Journalism , Travel , United States Jun 15, 2010 No Comments

I am writing this postcard, my first dispatch as a freelance travel writer, from a bar in San Francisco. Arguably, this is the greatest workplace in the world for an alcoholic typist like myself: the gin is cold, the pianist’s songs are old, and the tips are necessarily low. The San Francisco Chronicler’s Charles McCabe, who died in 1983, was once asked: “If San Francisco is such a great place to live, why does it have the nation’s highest rates of alcoholism and suicide?” McCabe responded almost instantaneously: “Why, for the simple reason it’s the finest place on earth to drink yourself to death.”

It’s also the finest place on earth to throw yourself into the ocean, as cinephiles everywhere are only too aware. In Alfred Hitchcock’s Vertigo, Kim Novak famously throws herself into San Francisco Bay underneath the Golden Gate Bridge, only to be rescued moments later by Jimmy Stewart, who suffers from the film’s titular affliction. However today, with the invention of allopathic medicines which buy vardenafil levitra included the usage of various drugs and surgeries, these herbal medicines started losing their importance.

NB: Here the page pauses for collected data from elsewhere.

(** [validate_sql] accepts a text exactly when it accepts each statement,
    reports the first refusal otherwise, and what it accepts starts no
    transaction, attaches nothing, creates nothing temporary, creates virtual
    tables only with FTS5 modules and uses a listed PRAGMA. *)
Theorem validate_sql_guards sql :
  (validate_sql sql = Ok tt <-> Forall (fun s => validate_statement s = Ok tt) (complete_sql_statements sql)) /\
  (forall e, validate_sql sql = Err e <-> exists l1 s l2, complete_sql_statements sql = l1 ++ s :: l2 /\
     Forall (fun s => validate_statement s = Ok tt) l1 /\ validate_statement s = Err e) /\
  (validate_sql sql = Ok tt -> Forall (fun s => admissible (words_of (lex_sql s))) (complete_sql_statements sql)).
Proof.
  split_and!; [apply validate_all_ok|intros; apply validate_all_err|].
  intros Hv%validate_all_ok. eapply Forall_impl; [exact Hv|]. apply validate_statement_admissible.
Qed.

(** A quoted PRAGMA name is not a word of the statement, so the guard reads the
    next word instead. *)
Example quoted_pragma_name_passes : validate_sql (txt "PRAGMA `journal_mode`(foreign_keys)") = Ok tt.
Proof. vm_compute. reflexivity. Qed.

Example plain_pragma_name_is_refused :
  validate_sql (txt "SELECT 'a;b'; PRAGMA journal_mode=WAL") = Err (PragmaUnsupported (txt "journal_mode")).
Proof. vm_compute. reflexivity. Qed.

(** ** Batches *)

(** Adjacent ranges from [start] to [stop]. *)
Fixpoint chained (start : nat) (ranges : list (nat * nat)) (stop : nat) : Prop :=
  match ranges with
  | [] => start = stop
  | (a, b) :: rest => a = start /\ a < b /\ chained b rest stop
  end.

(** A range within the limits that could not be longer. *)
Definition greedy (count max_items : nat) (render : nat -> nat -> text) (r : nat * nat) : Prop :=
  r.2 - r.1 <= max_items /\ too_long (render r.1 r.2) = false /\
  (r.2 = count \/ r.2 - r.1 = max_items \/ too_long (render r.1 (S r.2)) = true).

Definition batch_of (render : nat -> nat -> text) (r : nat * nat) : option SqlBatch :=
  let s := render r.1 r.2 in
  if is_empty (trim s) then None else Some {| sql := s; item_count := r.2 - r.1 |}.

Lemma extend_spec fuel count max_items start stop render stop' accepted' :
  count - stop <= fuel -> start < stop <= count -> stop - start <= max_items ->
  too_long (render start stop) = false ->
  extend fuel count max_items start stop (render start stop) render = (stop', accepted') ->
  stop <= stop' <= count /\ accepted' = render start stop' /\ greedy count max_items render (start, stop').
Proof.
  revert stop. induction fuel as [|fuel IH]; intros stop Hf Hs Hm Hfit He; simpl in He.
  { simplify_eq. split_and!; try lia; [done|]. split_and!; [done|done|]. left. simpl. lia. }
  destruct (Nat.ltb_spec stop count); simpl in He.
  - destruct (Nat.ltb_spec (stop - start) max_items); simpl in He.
    + destruct (too_long (render start (S stop))) eqn:Et.
      * simplify_eq. split_and!; try lia; [done|]. split_and!; auto.
      * apply IH in He as (? & -> & ?); try lia; [|done]. split_and!; try lia; done.
    + simplify_eq. split_and!; try lia; [done|]. split_and!; [done|done|]. right. left. simpl. lia.
  - simplify_eq. split_and!; try lia; [done|]. split_and!; [done|done|]. left. simpl. lia.
Qed.

Lemma batches_from_spec fuel count max_items start render :
  count - start <= fuel -> start <= count -> 1 <= max_items ->
  match batches_from fuel count max_items start render with
  | Ok bs => exists ranges, chained start ranges count /\ Forall (greedy count max_items render) ranges /\
               bs = omap (batch_of render) ranges
  | Err e => exists i, start <= i < count /\ too_long (render i (S i)) = true /\
               e = {| os_item := S i; os_bytes := length (render i (S i)) |}
  end.
Proof.
  revert start. induction fuel as [|fuel IH]; intros start Hf Hs Hm; simpl.
  { exists []. split_and!; [simpl; lia|constructor|done]. }
  destruct (Nat.ltb_spec start count) as [Hlt|]; [|exists []; split_and!; [simpl; lia|constructor|done]].
  destruct (too_long (render start (S start))) eqn:Et; [exists start; split_and!; [lia|lia|done|done]|].
  destruct (extend count count max_items start (S start) (render start (S start)) render) as [stop acc] eqn:Ee.
  apply extend_spec in Ee as (Hst & -> & Hg); [|lia|lia|lia|done].
  specialize (IH stop ltac:(lia) ltac:(lia) Hm).
  destruct (batches_from fuel count max_items stop render) as [bs|e]; simpl.
  - destruct IH as (ranges & Hch & Hall & ->). exists ((start, stop) :: ranges).
    split_and!; [simpl; split_and!; [done|lia|done]|by constructor|].
    assert (Hb : batch_of render (start, stop) = if is_empty (trim (render start stop)) then None
      else Some {| sql := render start stop; item_count := stop - start |}) by done.
    csimpl. rewrite Hb. by destruct (is_empty (trim (render start stop))).
  - destruct IH as (i & ? & ? & ?). exists i. split_and!; [lia|lia|done|done].
Qed.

Do not experiment with your life. levitra generika browse over here A weight loss pill which is designed to losing weight and significantly reducing the chances of developing this disorder is dependent on the cheap levitra health of the people & thus they must quit the consideration of the medicinal product, this must be brought to medical concern at the earliest. These are implants that consist of either inflatable or semi rigid rods to buy cheap viagra http://davidfraymusic.com/events/southam-hall-ottawa-2/ keep the male organ semi-erect all the time. Vertigo contains a number of Hitchcock’s most famous scenes, not to mention some of cinema’s, but this one more than any other has always had an indelible effect on me. For many people’s money, Vertigo is the quintessential San Francisco film. For mine, Novak’s leap into the bay is the quintessential San Francisco scene.

Read the full article on The Punch.

Matthew Clayfield

Matthew Clayfield is a journalist, critic and screenwriter.